In Detox they asked us one thing we are afraid of....

...And write it on a piece of paper. and then past them around, so we would not know who did wat.

The one I drew up outta the hat, the answer to the thing that person was most scared of was, "The Future."

Well, That been me my whole life, But I think times a changin. Yea, I think I will post about my new found plan in here. Here it goes. As of May 1 I report to probation once a week for the first month, meaning that I will have to report once every two weeks probably for the month after that , meaning my ENTIRE SUMMER will not be a nice, hapy, clean time where I just pop suboxone and kpins and smoke weed to keep my mind off it. It will probably be like august or september before im on the monthly visits.

I would rather make it thru with as little dope as possible , really try for it this time, but weed is the only thing that can do this for me and keep my mind right and off the dope shit. So it aint gonna play out the way i want it.

No, It will be a DIESEL POWERED DOPESHOOTING FEST, And I plan to make the mutha fuckin BEST of it. I am gonna pump so much fucking heroin into my veins that Ima fall out every night and every morning at 9 am my mom will find me still past out on the lawn chair behind the back door with my cigarette burned out from the night before. Feelin the dew on my skin as i look around and realize the suns poppin up and the sky is light purple like DAMN that was a good nod.

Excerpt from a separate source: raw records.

(* ===== verification/_CoqProject ===== *)
-Q . S2P
Prelude.v
GoStrings.v
GoPath.v
Api.v
OsFs.v
TarUnpack.v
FileInfo.v
TarCache.v
DiskTree.v
ContextWalk.v
TarReceive.v
Stream.v
Exchange.v
Calls.v
PrefetchCache.v
Prefetch.v
FsWalk.v
DiffCopy.v
SyncWalk.v
FsFile.v
BuildUtils.v
Stdio.v
BuildOpts.v
BuildOutput.v
Frontend.v
BuildRun.v
Content.v
Services.v
Stages.v
Proxies.v
Daemon.v
Supervisor.v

Its gonna be fucking epic. Theres gonna be a whole lotta mutha fuckin time spent back in paterson up in here to, I thoroloughly plan to move back down and set my ass up right in the middle of the 4th ward where the dope is wild and free n the guns bust all night. The sun will be shinin and the diesel will be flowin, I think I will even smoke a rock or two in memory of the not-late great LiquidICE, my former partner in crime, whose bag of Chore Boy from last summer i found in my car not too long ago.

Base hits needle pricks cop spots and dope shots will be mine. The summer gonna stretch on and on and on, and when its over, and September 18th comes around and my license goes away for the next 24 months, Ima immortalize this sweet happy summer as my last one, load up the fattest 15-bagger I ever seen, and push off to the dreams thats waitin for me on the other side. The next couple months is gonna be great.
 
Please say that you're not serious about the last part. You're really just going to roll over like that? I can tell you what's waiting on the other side. Oblivion. No dreams, no happy clouds, no white light. Just nothingness.

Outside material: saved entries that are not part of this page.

Lemma namei_skip follow b fs cur c rest :
  c = "" ∨ c = "." → namei follow b fs cur (c :: rest) = namei follow b fs cur rest.
Proof. intros H. destruct b; simpl; by rewrite bool_decide_true. Qed.

Lemma namei_dir follow b fs cur c rest m :
  good c → lookup_name fs (cur ++ [c]) = Some (DDir m) →
  namei follow b fs cur (c :: rest) = namei follow b fs (cur ++ [c]) rest.
Proof.
  intros (?&?&?&?) Hl. destruct b; simpl; rewrite !bool_decide_false by naive_solver; by rewrite Hl.
Qed.

(** The last component is not looked through, unless it is a followed symbolic link. *)
Lemma namei_last follow b fs cur c :
  good c → (follow = true → ∀ t, lookup_name fs (cur ++ [c]) ≠ Some (DSym t)) →
  namei follow b fs cur [c] = Ok (cur ++ [c]).
Proof.
  intros (?&?&?&?) Hf.
  destruct b; simpl; rewrite !bool_decide_false by naive_solver;
    (destruct (lookup_name fs (cur ++ [c])) as [[]|] eqn:E; try done;
     destruct follow; [by edestruct Hf | done]).
Qed.

(** Every prefix of [p], and [p] itself, is a directory. *)
Definition real_dir (fs : fsys) (p : path) : Prop :=
  ∀ n, n ≤ length p → ∃ m, lookup_name fs (take n p) = Some (DDir m).

Lemma real_dir_nil fs : real_dir fs [].
Proof. intros n _. rewrite take_nil. by eexists. Qed.

Lemma real_dir_snoc fs p c :
  real_dir fs (p ++ [c]) ↔ real_dir fs p ∧ ∃ m, lookup_name fs (p ++ [c]) = Some (DDir m).
Proof.
  split.
  - intros H. split.
    + intros n Hn. specialize (H n). rewrite take_app_le in H by done.
      apply H. rewrite length_app. lia.
    + specialize (H (length (p ++ [c]))). rewrite firstn_all in H. by apply H.
  - intros [H [m Hm]] n Hn. rewrite length_app in Hn. simpl in Hn.
    destruct (decide (n ≤ length p)).
    + rewrite take_app_le by done. by apply H.
    + rewrite take_ge by (rewrite length_app; simpl; lia). eauto.
Qed.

Tis better to live and get high another day.
 
Wow that's scary, but I understand. I've got demons too, but doubt it's ever as simple as a permanent nod out...Hugs
 
readin thru this, it ended p kinda how i planned and kinda not.

I did shot a whole lotta dope. I OD'd on the day Michael Jackson died, and spent a couple minutes on the other side. stopped breathing, turned blue and cold, heart flatline, all that.

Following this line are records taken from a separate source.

(* ===== verification/FileInfo.v ===== *)
(** * File metadata ([pkg/fileutils/file_info.go])

    [FileInfo], its [Sys] view for BuildKit, the sort order of [FileInfos] and the
    transformer that decodes the host's metadata strings.  A [time.Time] is its Unix
    time in nanoseconds; [time.Parse(time.RFC3339, s)] is the parameter [parse_time]. *)

From Stdlib Require Import Ascii.
From S2P Require Import Prelude GoStrings Api.

Record FileInfo := {
  NameVal : string;
  SizeVal : Z;
  ModeVal : Z;
  ModTimeVal : Z;
  IsDirVal : bool;
  Uid : Z;
  Gid : Z;
  LinkName : string;
}.

#[export] Instance FileInfo_eq_dec : EqDecision FileInfo.
Proof. solve_decision. Defined.

(** [fsutil/types.Stat], the fields [Sys] sets; the others are zero. *)
Record Stat := {
  st_Path : string;
  st_Mode : Z;
  st_Uid : Z;
  st_Gid : Z;
  st_ModTime : Z;
  st_Linkname : string;
}.

#[export] Instance Stat_eq_dec : EqDecision Stat.
Proof. solve_decision. Defined.

Definition Sys (f : FileInfo) : Stat :=
  {| st_Path := NameVal f; st_Mode := u32 (ModeVal f); st_Uid := Uid f; st_Gid := Gid f;
     st_ModTime := wrap64 (ModTimeVal f); st_Linkname := LinkName f |}.

(** The methods of [fs.FileInfo]. *)
Definition Name (f : FileInfo) : string := NameVal f.
Definition Size (f : FileInfo) : Z := SizeVal f.
Definition Mode (f : FileInfo) : Z := ModeVal f.
Definition ModTime (f : FileInfo) : Z := ModTimeVal f.
Definition IsDir (f : FileInfo) : bool := IsDirVal f.

Definition Len (f : list FileInfo) : nat := length f.

(** [FileInfos.Less] and [FileInfos.Swap] *)
Definition Less (f : list FileInfo) (i j : nat) : option bool :=
  a ← f !! i; b ← f !! j; Some (String.ltb (NameVal a) (NameVal b)).

Definition Swap (f : list FileInfo) (i j : nat) : option (list FileInfo) :=
  a ← f !! i; b ← f !! j; Some (<[j := a]> (<[i := b]> f)).

Section transformer.
Context (parse_time : string → res Z).

(** A missing size is 0; a size that is present is parsed, even when it is empty. *)
Definition TransformSize (metadata : smap) : res Z :=
  match metadata !! "size" with Some s => ParseInt s | None => Ok 0%Z end.

Definition transform_u32 (key : string) (metadata : smap) : res Z :=
  let s := mget metadata key in
  if bool_decide (s = "") then Ok 0%Z else v ← ParseUint s 32; Ok (u32 v).

Definition TransformFileMode (metadata : smap) : res Z :=
  let s := mget metadata "mode" in
  if bool_decide (s = "") then Ok 0%Z else v ← ParseUint s 32; Ok (u32 v).
Definition TransformUID : smap → res Z := transform_u32 "uid".
Definition TransformGID : smap → res Z := transform_u32 "gid".

(** The zero [time.Time] is year 1; [zero_time] is its Unix time in nanoseconds as
    [UnixNano] computes it, wrapped to 64 bits. *)
Definition zero_time : Z := wrap64 (-62135596800 * 1000000000).

Definition TransformModTime (metadata : smap) : res Z :=
  let s := mget metadata "modified_at" in
  if bool_decide (s = "") then Ok zero_time else parse_time s.

Definition TransformLinkName (metadata : smap) : string := mget metadata "target".

(** [*it.Source] panics on a nil pointer: [None]. *)
Definition TransformIntoFileInfo (it : BuildTransfer) : option (res FileInfo) :=
  let md := bt_Metadata it in
  match
    (size ← TransformSize md;
     mode ← TransformFileMode md;
     mtime ← TransformModTime md;
     uid ← TransformUID md;
     gid ← TransformGID md;
     Ok (size, mode, mtime, uid, gid))
  with
  | Err e => Some (Err e)
  | Ok (size, mode, mtime, uid, gid) =>
      src ← bt_Source it;
      Some (Ok {| NameVal := src; SizeVal := size; ModeVal := mode; ModTimeVal := mtime;
                  IsDirVal := bt_IsDirectory it; Uid := uid; Gid := gid;
                  LinkName := TransformLinkName md |})
  end.

(** The metadata the host sends for a file, as the wire format documents it. *)
Definition host_metadata (f : FileInfo) (mtime : string) : smap :=
  {[ "size" := FormatInt (SizeVal f); "mode" := FormatInt (ModeVal f); "modified_at" := mtime;
     "uid" := FormatInt (Uid f); "gid" := FormatInt (Gid f); "target" := LinkName f ]}.

Definition in_u32 (z : Z) : Prop := (0 ≤ z < 2^32)%Z.

Lemma FormatInt_nonempty z : FormatInt z ≠ "".
Proof.
  unfold FormatInt. destruct z as [|p|p]; [done| |done].
  change (pretty (Z.pos p)) with (pretty (N.pos p)).
  destruct (pretty_N_nonempty (N.pos p)) as (a & s & -> & _). done.
Qed.

Lemma ParseUint_FormatInt z : in_u32 z → ParseUint (FormatInt z) 32 = Ok z.
Proof.
  intros Hz. unfold in_u32 in Hz. destruct z as [|p|p]; [..|lia].
  - apply (ParseUint_pretty 0%N). lia.
  - apply (ParseUint_pretty (N.pos p)). simpl. lia.
Qed.

Lemma transform_u32_FormatInt key md z :
  in_u32 z → md !! key = Some (FormatInt z) → transform_u32 key md = Ok z.
Proof.
  intros Hz Hk. unfold transform_u32, mget. rewrite Hk. simpl.
  rewrite bool_decide_false by apply FormatInt_nonempty.
  rewrite ParseUint_FormatInt by done. simpl. unfold u32. by rewrite Z.mod_small.
Qed.

Lemma transform_u32_range key md v : transform_u32 key md = Ok v → in_u32 v.
Proof.
  unfold transform_u32, in_u32. case_bool_decide; [intros [= <-]; lia|].
  intros (n & Hn & [= <-])%result_bind_ok. apply u32_range.
Qed.
End transformer.

(** ** Properties *)

(** C26. Round trip of file metadata: what the host prints for a file in the documented
    wire format (decimal size, mode, uid and gid, an RFC 3339 time that parses to the
    file's time, the link target) is decoded to the same [FileInfo], for every 64-bit
    size and every 32-bit mode and id. *)
Theorem TransformIntoFileInfo_roundtrip (parse_time : string → res Z) (f : FileInfo) (mtime : string)
    (it : BuildTransfer) :
  in_int64 (SizeVal f) → in_u32 (ModeVal f) → in_u32 (Uid f) → in_u32 (Gid f) →
  mtime ≠ "" → parse_time mtime = Ok (ModTimeVal f) →
  bt_Source it = Some (NameVal f) → bt_IsDirectory it = IsDirVal f → bt_Metadata it = host_metadata f mtime →
  TransformIntoFileInfo parse_time it = Some (Ok f).
Proof.
  intros Hs Hm Hu Hg Ht Hp Hsrc Hd Hmd. unfold TransformIntoFileInfo. rewrite Hmd, Hsrc, Hd.
  unfold TransformSize, TransformModTime, TransformLinkName, TransformUID, TransformGID.
  change (TransformFileMode (host_metadata f mtime)) with (transform_u32 "mode" (host_metadata f mtime)).
  unfold host_metadata at 1. simplify_map_eq. rewrite ParseInt_FormatInt by done. simpl.
  rewrite (transform_u32_FormatInt "mode" _ (ModeVal f)) by (try done; by unfold host_metadata; simplify_map_eq).
  assert (mget (host_metadata f mtime) "modified_at" = mtime) as -> by (unfold mget, host_metadata; by simplify_map_eq).
  assert (mget (host_metadata f mtime) "target" = LinkName f) as -> by (unfold mget, host_metadata; by simplify_map_eq).
  rewrite bool_decide_false, Hp by done.
  rewrite (transform_u32_FormatInt "uid" _ (Uid f)) by (try done; by unfold host_metadata; simplify_map_eq).
  rewrite (transform_u32_FormatInt "gid" _ (Gid f)) by (try done; by unfold host_metadata; simplify_map_eq).
  by destruct f.
Qed.

Definition sample_info : FileInfo :=
  {| NameVal := "app/main.go"; SizeVal := 1234; ModeVal := 420; ModTimeVal := 1700000000000000000;
     IsDirVal := false; Uid := 501; Gid := 20; LinkName := "" |}.
Definition sample_time (s : string) : res Z :=
  if bool_decide (s = "2023-11-14T22:13:20Z") then Ok 1700000000000000000%Z else Err (Errorf "time" [s]).
Definition sample_transfer : BuildTransfer :=
  {| bt_Id := "1"; bt_Direction := INTO; bt_Source := Some "app/main.go"; bt_Destination := None;
     bt_Data := []; bt_Complete := true; bt_IsDirectory := false;
     bt_Metadata := host_metadata sample_info "2023-11-14T22:13:20Z" |}.

Lemma TransformIntoFileInfo_roundtrip_witness :
  TransformIntoFileInfo sample_time sample_transfer = Some (Ok sample_info).
Proof.
  apply (TransformIntoFileInfo_roundtrip sample_time sample_info "2023-11-14T22:13:20Z" sample_transfer);
    try reflexivity; try (unfold in_int64, min_int64, max_int64, in_u32; simpl; lia); done.
Defined.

Didnt stop me from usin tho.

Pissed dirty May 28th, the first urine I ever got at probation.

Got sentenced to a drug evaluation which would tell them if i had a problem and wat furthre treatment I needed.

Stayed pissin clean for probation even tho i was using the whole time, til my drug eval. Passed with flying colors, the professional addiction evaluator said I had no problem and clearly didnt need anymore treatment, that I was having a great recovery, and she suggest that I dont need any extra help.

But i failed the piss test.

Almost got locked up Sept 9th , when the results came back and they told me that I was so fucked and was gonna violate. I talked em into putting me into IOP (intensive out patient) so that i couldnt use cuz they give u 2 test a week. they said OK but ur on thin ice. clean up or else.

So i got on methadone, and i been clean since sept 10...Never went to IOP the program was too full, but got clean on my own...

Court got pushed back til october, and halfway thru I got sentenced. Didnt loose my drivers license tho, judge seen how good i was doin and decided not to take it. got 2 yrs probation and some comm svc.

And the "not-late great liquidICE" Im sad to say, Is now late. :( RIP homie, I miss you alot everyday. We had some good times together boy.

Just goes to show you how much things change.....
 
Sure, but it's great to hear that you're clean. That you did it on your own just makes that much more an accomplishment.